So I did the only thing I could think of to fill the gap: I started a surrogate family at college. I collected myself a bunch of brothers, because brothers were what I knew. Far as I can tell, this is a pretty common phenomenon among college students, not just my own quirkiness. We get shipped off to an unfamiliar institution with bizarre social patterns in the hope of becoming independent adults, but on the way we still need the daily love and support of a family. In the absence of blood ties, we construct our own network of relatives, a kind of non-romantic way of preparing to start families of our own.

The first brother I had was Chris. I’m not really sure how we became friends. It’s all kind of fuzzy now — of course, he was kind of fuzzy too. One day I guess I just started chatting with the Ewok-like guy who sat behind me in freshman religion, fascinated as I was by his most unusual earlobes, about the severe poverty of intelligence among our classmates. Next thing I knew he was telling me of his engagement to a girl he’d known about a month (don’t panic, they’ve been happily married for nearly four years now). Ironically, it was another romance that sealed things for us, namely, the end of mine in the spring. The thought of explaining the messy business to my girlfriends, who would pry and ask uncomfortable questions and say dumb things like, “he’s probably just confused and needs some time,” which I knew to be patently untrue. Well, I didn’t want to deal with them. It was easier to go to Chris, the compassionate and understanding Tin Man, and his goofy friends (who reminded me of the Scarecrow and Cowardly Lion), for some solace instead. He knew just the antidote — a toy-shopping spree at K-Mart and bowling.

In short order he began to psychologically torment my “ex” since I wouldn’t let him take physical revenge on the hapless (and basically faultless, it must be said) young man. Out of the same infinite concern for my romantic well-being, Chris threatened me into sending a Valentine to another victim who eventually became my next boyfriend (the principle threat being: If you don’t pick a guy, I will. Chris and I didn’t exactly see eye to eye on who would make a good match for me, so I acted quickly). Fortunately, these dominating traits in his personality were balanced by tendencies towards the idiotic, like when he managed to break the overhead light in his dorm room while “fencing” with a plastic pool cue. After all these momentous experiences together he started referring to me as Sis and I was calling him Big Brother. Alas, he had to move away and get married, so I don’t know what kind of trouble he gets into now, but I bet some of it has to do with his housecleaning habits.

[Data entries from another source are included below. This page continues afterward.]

(* ===== verification/Client.v ===== *)
(** * The Go client (pkg/client/client.go)

    One connection at a time, one request at a time: [send] holds [sendMu],
    makes sure there is a connection, leaves a channel in [pending], writes
    the request and waits; a read loop per connection delivers the next reply
    to whatever channel is in [pending].  Modelled are [send] with
    [ensureConnected], [Connect], [Close] and [readLoop], one step per
    critical section, channel operation or access to a connection, for any
    number of callers.

    The network is the environment: a dial fails or succeeds, the server
    answers one of the requests it has received, sends other messages or one
    that cannot be decoded, and a connection may break.  A broken connection
    fails every read and may fail a write; a healthy one does neither.
    [answered] records which request each reply was for: the protocol does
    not. *)

From Stdlib Require Import ZArith Lia.
From stdpp Require Import base list gmap strings.
From S2P Require Import Prelude.

#[local] Open Scope Z_scope.

(** ** Configuration *)

Record ClientConfig := mkClientConfig {
  URL : string; APIKey : string; ReconnectDelay : Z; MaxReconnect : Z; PingInterval : Z; AutoReconnect : bool
}.

Definition defaultReconnectDelay : Z := 1000000000.     (* ns *)
Definition defaultMaxReconnect : Z := 30000000000.
Definition defaultPingInterval : Z := 30000000000.

Definition New (cfg : ClientConfig) : ClientConfig :=
  mkClientConfig (URL cfg) (APIKey cfg)
    (if ReconnectDelay cfg <=? 0 then defaultReconnectDelay else ReconnectDelay cfg)
    (if MaxReconnect cfg <=? 0 then defaultMaxReconnect else MaxReconnect cfg)
    (if PingInterval cfg <=? 0 then defaultPingInterval else PingInterval cfg)
    (AutoReconnect cfg).

(** [delay *= 2] and its cap; a [time.Duration] is an [int64]. *)
Definition nextDelay (cfg : ClientConfig) (delay : Z) : Z :=
  let delay := wrap64 (delay * 2) in
  if MaxReconnect cfg <? delay then MaxReconnect cfg else delay.
(** [HandleWebSocket] up to the upgrade; [refuses]: the upgrader refuses the
    request (its origin, or its form). *)
Definition HandleWebSocket (now : Z) (authHeader queryNs : string) (refuses : bool) (s : Server) : answer * Server :=
  let '(r, s') := authenticate validateJWT now authHeader s in
  match r with
  | inl _ => (Refused 401 (unauthorizedText now authHeader s), s')
  | inr claims =>
      if draining s' then (Refused 503 "Server is shutting down", s')
      else match extractNamespace (cfg s') (Namespace <$> claims) queryNs with
           | inl err => (Refused 400 ("Bad Request: " +:+ err), s')
           | inr ns =>
               if maxConns s' <=? activeConns s' then (Refused 503 "Service Unavailable: too many connections", s')
               else if refuses then (UpgraderRefused, s')
               else (Accepted claims ns, s')
           end
  end.

(** Where a session stands after the answer. *)
Definition pointOf (a : answer) : spc :=
  match a with Accepted claims ns => SAdd claims ns | _ => SEnd end.
End Handshake.

(** ** Dialling *)

Record dialer := mkDialer { HandshakeTimeout : Z; InsecureSkipVerify : bool }.

(** The results of [DialContext]: a connection, or an error, with the status
    of the answer if the server has answered. *)
Inductive dialed (C : Type) := Connected (c : C) | Failed (err : string) (status : option Z).
Arguments Connected {C} _.
Arguments Failed {C} _ _.

Definition authHeaders (apiKey : string) : gmap string string :=
  if decide (apiKey = "") then ∅ else {["Authorization":=bearer +:+ apiKey]}.

Section Dial.
Context {C : Type} (DialContext : dialer -> string -> gmap string string -> dialed C).

(** [Client.dial] *)
Definition client_dial (cfg : ClientConfig) : string + C :=
  if decide (URL cfg = "") then inl "client: URL is required"
  else match DialContext (mkDialer (ReconnectDelay cfg) false) (URL cfg) (authHeaders (Client.APIKey cfg)) with
       | Connected c => inr c
       | Failed err (Some status) => inl ("client: dial failed: " +:+ err +:+ " (http " +:+ pretty status +:+ ")")
       | Failed err None => inl ("client: dial failed: " +:+ err)
       end.

(** [dial] of syncctl *)
Definition syncctl_dial (cfg : Syncctl.config) : string + C :=
  let d := mkDialer (if 0 <? timeout cfg then timeout cfg else 0) (insecure cfg) in
  match DialContext d (Syncctl.server cfg) (authHeaders (apiKey cfg)) with
  | Connected c => inr c
  | Failed err (Some status) =>
      inl ("syncctl: failed to connect to " +:+ Syncctl.server cfg +:+ ": " +:+ err +:+ " (http " +:+ pretty status +:+ ")")
  | Failed err None => inl ("syncctl: failed to connect to " +:+ Syncctl.server cfg +:+ ": " +:+ err)
  end.
End Dial.

(** ** Reading and writing *)

(** A connection, as its owner sees it: the deadline set, what the next
    calls answer and what has been written. *)
Record wsConn (M : Type) := mkWs {
  readDeadline : option Z;
  setError : option string;
  reads : list (string + M);
  writeError : option string;
  wrote : list M
}.
Arguments mkWs {M} _ _ _ _ _.
Arguments readDeadline {M} _.
Arguments setError {M} _.
Arguments reads {M} _.
Arguments writeError {M} _.
Arguments wrote {M} _.

(** [deadlineFromContext] *)
Definition deadlineFromContext (now : Z) (ctxDeadline : option Z) (fallback : Z) : Z :=
  match ctxDeadline with Some d => d | None => now + fallback end.

Definition SetReadDeadline {M} (d : option Z) (c : wsConn M) : option string * wsConn M :=
  match setError c with
  | Some e => (Some e, c)
  | None => (None, mkWs d None (reads c) (writeError c) (wrote c))
  end.

(** [ReadJSON]; no answer left: the connection is closed. *)
Definition ReadJSON {M} (c : wsConn M) : (string + M) * wsConn M :=
  match reads c with
  | r :: rest => (r, mkWs (readDeadline c) (setError c) rest (writeError c) (wrote c))
  | [] => (inl "EOF", c)
  end.

Definition WriteJSON {M} (m : M) (c : wsConn M) : option string * wsConn M :=
  match writeError c with
  | Some e => (Some e, c)
  | None => (None, mkWs (readDeadline c) (setError c) (reads c) None (wrote c ++ [m]))
  end.

(** [readMessage] of syncctl; [ctxErr]: the context is done when the read has
    failed. *)
Definition readMessage {M} (now : Z) (ctxDeadline : option Z) (ctxErr : bool) (c : wsConn M) : (string + M) * wsConn M :=
  let '(e, c) := SetReadDeadline (Some (deadlineFromContext now ctxDeadline defaultTimeout)) c in
  match e with
  | Some e => (inl ("syncctl: set read deadline: " +:+ e), c)
  | None =>
      let '(r, c) := ReadJSON c in
      (match r with
       | inr m => inr m
       | inl e => inl (if ctxErr then "syncctl: operation timed out" else "syncctl: read failed: " +:+ e)
       end, c)
  end.

(** [sendMessage] of syncctl *)
Definition sendMessage {P R} (marshal : P -> string + R) (msgType : string) (payload : P)
    (c : wsConn (string * R)) : option string * wsConn (string * R) :=
  match marshal payload with
  | inl e => (Some ("syncctl: marshal payload: " +:+ e), c)
  | inr data =>
      let '(e, c) := WriteJSON (msgType, data) c in
      ((fun e => "syncctl: send " +:+ msgType +:+ " failed: " +:+ e) <$> e, c)
  end.

(** [Client.readInitialState]; a message is its type and its payload. *)
Definition readInitialState {R} (now : Z) (ctxDeadline : option Z) (c : wsConn (string * R))
    : option string * wsConn (string * R) :=
  let '(e, c) := SetReadDeadline (Some (deadlineFromContext now ctxDeadline 5000000000)) c in
  match e with
  | Some e => (Some ("client: set read deadline: " +:+ e), c)
  | None =>
      match ReadJSON c with
      | (inl e, c) => (Some ("client: read initial state: " +:+ e), c)
      | (inr (ty, _), c) =>
          if decide (ty <> "initialState" /\ ty <> "state") then (Some ("client: expected initialState, got " +:+ ty), c)
          else SetReadDeadline None c
      end
  end.

(** * The answer is what the session does *)

Section Session.
Context {Raw : Type} (validateJWT : Z -> string -> string -> jwtError + Claims) (codec : Codec Raw).
Context (statsOf : object -> Z) (primitiveSnapshotKey : PrimitiveInfo -> string).

(** A session by itself, [n] steps at one moment. *)
Fixpoint alone (n : nat) (o : oracle) (th : session (Raw:=Raw)) (s : Server) : session (Raw:=Raw) * Server :=
  match n with
  | O => (th, s)
  | S n => match session_step validateJWT codec statsOf primitiveSnapshotKey o th s with
           | Some (th, s) => alone n o th s
           | None => (th, s)
           end
  end.

(** [HandleWebSocket] as one function and as the steps of a session that
    nothing interrupts agree. *)
Lemma handshake_session detail o conn hdr queryNs t0 s :
  let '(a, s') := HandleWebSocket validateJWT detail (clk o) hdr queryNs (alt o) s in
  alone 4 o (mkSession conn SNone (Some (Server.Connect hdr queryNs)) t0) s = (mkSession conn (pointOf a) None t0, s').
Proof.
  unfold HandleWebSocket. cbn [alone session_step sconn spoint inbox]. 
  destruct (authenticate validateJWT (clk o) hdr s) as [[r|claims] s'] eqn:E; [done|].
  cbn [session_step sconn spoint inbox at_]. destruct (draining s'); [done|].
  destruct (extractNamespace _ _ _) as [err|ns]; [done|]. cbn [session_step sconn spoint inbox at_].
  destruct (maxConns s' <=? activeConns s'); [done|]. cbn [session_step sconn spoint inbox at_]. by destruct (alt o).
Qed.
End Session.

(** * Keys and tokens *)

Definition visible (c : ascii) : bool := (33 <=? byteOf c) && (byteOf c <=? 126).
Definition allVisible (s : string) : Prop := Forall (fun c => visible c = true) (bytesOf s).

Lemma TrimPrefix_bearer k : TrimPrefix (bearer +:+ k) bearer = k.
Proof.
  unfold TrimPrefix. replace (stripPrefix (bytesOf bearer) (bytesOf (bearer +:+ k))) with (Some (bytesOf k)).
  - apply String.string_of_list_ascii_of_string.
  - symmetry. by apply stripPrefix_Some.
Qed.

Lemma bearer_ne k : bearer +:+ k <> k.
Proof.
  intros E. apply (f_equal (fun x => length (bytesOf x))) in E.
  rewrite bytesOf_app, length_app in E. simpl in E. lia.
Qed.

(** What the package websocket and HTTP do for a client of the server [s] at
    the time [now]: the server sees a header as it was sent if it has only
    visible characters after the scheme; a request that is refused gives the
    error of a bad handshake with the status. *)
Record delivers {C} (validateJWT : Z -> string -> string -> jwtError + Claims) (detail : string)
    (DialContext : dialer -> string -> gmap string string -> dialed C)
    (opened : option Claims -> string -> C) (arrives : option string -> string) (upgraderStatus : Z)
    (now : Z) (queryNs : string) (refuses : bool) (s : Server) : Prop := {
  header_missing : arrives None = "";
  header_arrives : forall v, v <> "" -> allVisible v -> arrives (Some (bearer +:+ v)) = bearer +:+ v;
  dial_delivers : forall d url h, DialContext d url h =
    match (HandleWebSocket validateJWT detail now (arrives (h !! "Authorization")) queryNs refuses s).1 with
    | Accepted claims ns => Connected (opened claims ns)
    | Refused status _ => Failed "websocket: bad handshake" (Some status)
    | UpgraderRefused => Failed "websocket: bad handshake" (Some upgraderStatus)
    end
}.

Section Network.
Context (validateJWT : Z -> string -> string -> jwtError + Claims) (detail : string).
Context {C : Type} (DialContext : dialer -> string -> gmap string string -> dialed C).
Context (opened : option Claims -> string -> C) (arrives : option string -> string) (upgraderStatus : Z).
Context (now : Z) (queryNs : string) (refuses : bool) (s : Server).
Context (Hnet : delivers validateJWT detail DialContext opened arrives upgraderStatus now queryNs refuses s).

Lemma header_of key : key = "" \/ allVisible key ->
  arrives (authHeaders key !! "Authorization") = if decide (key = "") then "" else bearer +:+ key.
Proof.
  intros Hk. unfold authHeaders. case_decide; [rewrite lookup_empty; apply Hnet|].
  rewrite lookup_singleton_eq. destruct Hk as [?|Hk]; [done|]. by apply Hnet.
Qed.

(** A server that uses an API key answers 401 to every other key, and both
    clients say so; with the right key they are connected. *)
Theorem api_key_checked ns (c : ClientConfig) (sc : Syncctl.config) :
  JWTSecret (cfg s) = "" -> Access.APIKey (cfg s) <> "" -> draining s = false -> activeConns s < maxConns s ->
  refuses = false -> extractNamespace (cfg s) None queryNs = inr ns ->
  (Client.APIKey c = "" \/ allVisible (Client.APIKey c)) -> (apiKey sc = "" \/ allVisible (apiKey sc)) -> URL c <> "" ->
  client_dial DialContext c =
    (if decide (Client.APIKey c = Access.APIKey (cfg s)) then inr (opened None ns)
     else inl "client: dial failed: websocket: bad handshake (http 401)") /\
  syncctl_dial DialContext sc =
    (if decide (apiKey sc = Access.APIKey (cfg s)) then inr (opened None ns)
     else inl ("syncctl: failed to connect to " +:+ Syncctl.server sc +:+ ": websocket: bad handshake (http 401)")).
Proof.
  intros Hj Hk Hd Hm Hr Hns Hc Hsc Hu.
  assert (HA : forall key, key = "" \/ allVisible key ->
    (HandleWebSocket validateJWT detail now (arrives (authHeaders key !! "Authorization")) queryNs refuses s).1 =
    if decide (key = Access.APIKey (cfg s)) then Accepted None ns else Refused 401 "Unauthorized").
  { intros key Hkey. rewrite (header_of key Hkey). unfold HandleWebSocket, authenticate, unauthorizedText. rewrite Hj.
    rewrite !(decide_False (P := ("" <> "")%string)) by auto.
    rewrite (decide_True (P := (Access.APIKey (cfg s) <> "")%string)) by done. destruct (decide (key = "")) as [-> |Hne].
    - rewrite decide_True by auto. by rewrite decide_False by auto.
    - rewrite TrimPrefix_bearer. pose proof (bearer_ne key).
      destruct (decide (key = Access.APIKey (cfg s))) as [E|E].
      + rewrite decide_False by (intros [?|[?|?]]; congruence). simpl. rewrite Hd, Hns, Hr.
        by rewrite (proj2 (Z.leb_gt _ _) Hm).
      + by rewrite decide_True by auto. }
  unfold client_dial, syncctl_dial. rewrite decide_False by done. rewrite !(dial_delivers _ _ _ _ _ _ _ _ _ _ Hnet), !HA by done.
  split; case_decide; done.
Qed.
End Network.

(** ** A token from syncctl *)

Lemma EncodeToString_visible x : allVisible (EncodeToString x).
Proof.
  unfold allVisible, EncodeToString. rewrite String.list_ascii_of_string_of_list_ascii. apply Forall_fmap.
  eapply Forall_impl; [apply encode_sextets, bytes_octets|]. intros i Hi. simpl.
  assert (H : Forall (fun i => visible (encChar i) = true) (seqZ 0 64)) by by_decide.
  rewrite Forall_forall in H. apply H, elem_of_seqZ. unfold sextet in Hi. lia.
Qed.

Chris was my brother created by emotional necessity. Most other collegians acquire their families by more official means, i.e., Greek organizations. I had an extremely short career as a sorority girl — like a week — before I discovered in the nick of time that I wasn’t meant for it, nor it for me. I have no objection to social fraternities and sororities in principle; they can do a lot to provide men and women with a reliable support network. My personal empirical experience wasn’t that great, so I’m skeptical. But it must be admitted that a Greek organization did play a big role in my college life — though this one was an “honor” fraternity for theater groupies. At the end of my sophomore year I was invited to join the group: Alpha Psi Omega. The price was right ($20 lifetime membership), the duties were few, and it was an honor, after all. Between that and all my older friends being in it, I gave up my fear of the Greek label and went for it. And the most exciting part was that APO carried on the social Greek big/little tradition. The idea is simple: during the raucous “pledge period” before initiation, a member makes your life as a pledge a little more bearable by spoiling you with gifts accompanied by deceptive notes to keep you guessing who it is. After initiation, your “big” reveals him or herself to you (ours was a mixed-sex frat, which made it all the more fun) and then you go to Waffle House together.

Enter Jeff. Jeff is very tall and very thin and for some reason looks like the Cat in the Hat from a distance. He walks like a cat, too, putting one foot directly in front of the other. I met him long before APO through our tiny school newspaper staff where he introduced me to the mysteries of column layout and the wax machine back in the pre-desktop publishing days. Our common theater career began when he did props while I was the Nurse in “Romeo and Juliet.” I learned his enormous capacity for mercy when, every night, I broke my fan over another actor’s head and then brought it to Jeff for repair. (One night I drew blood. After that his exhortations to gentleness took root.) Jeff also had the best parties. His room was immaculate and nicely decked out with Christmas tree lights, mannequin legs, stop signs, and available bachelors. (Remember that guy Chris got me with? Jeff’s best friend. Small world. Or at least small college.)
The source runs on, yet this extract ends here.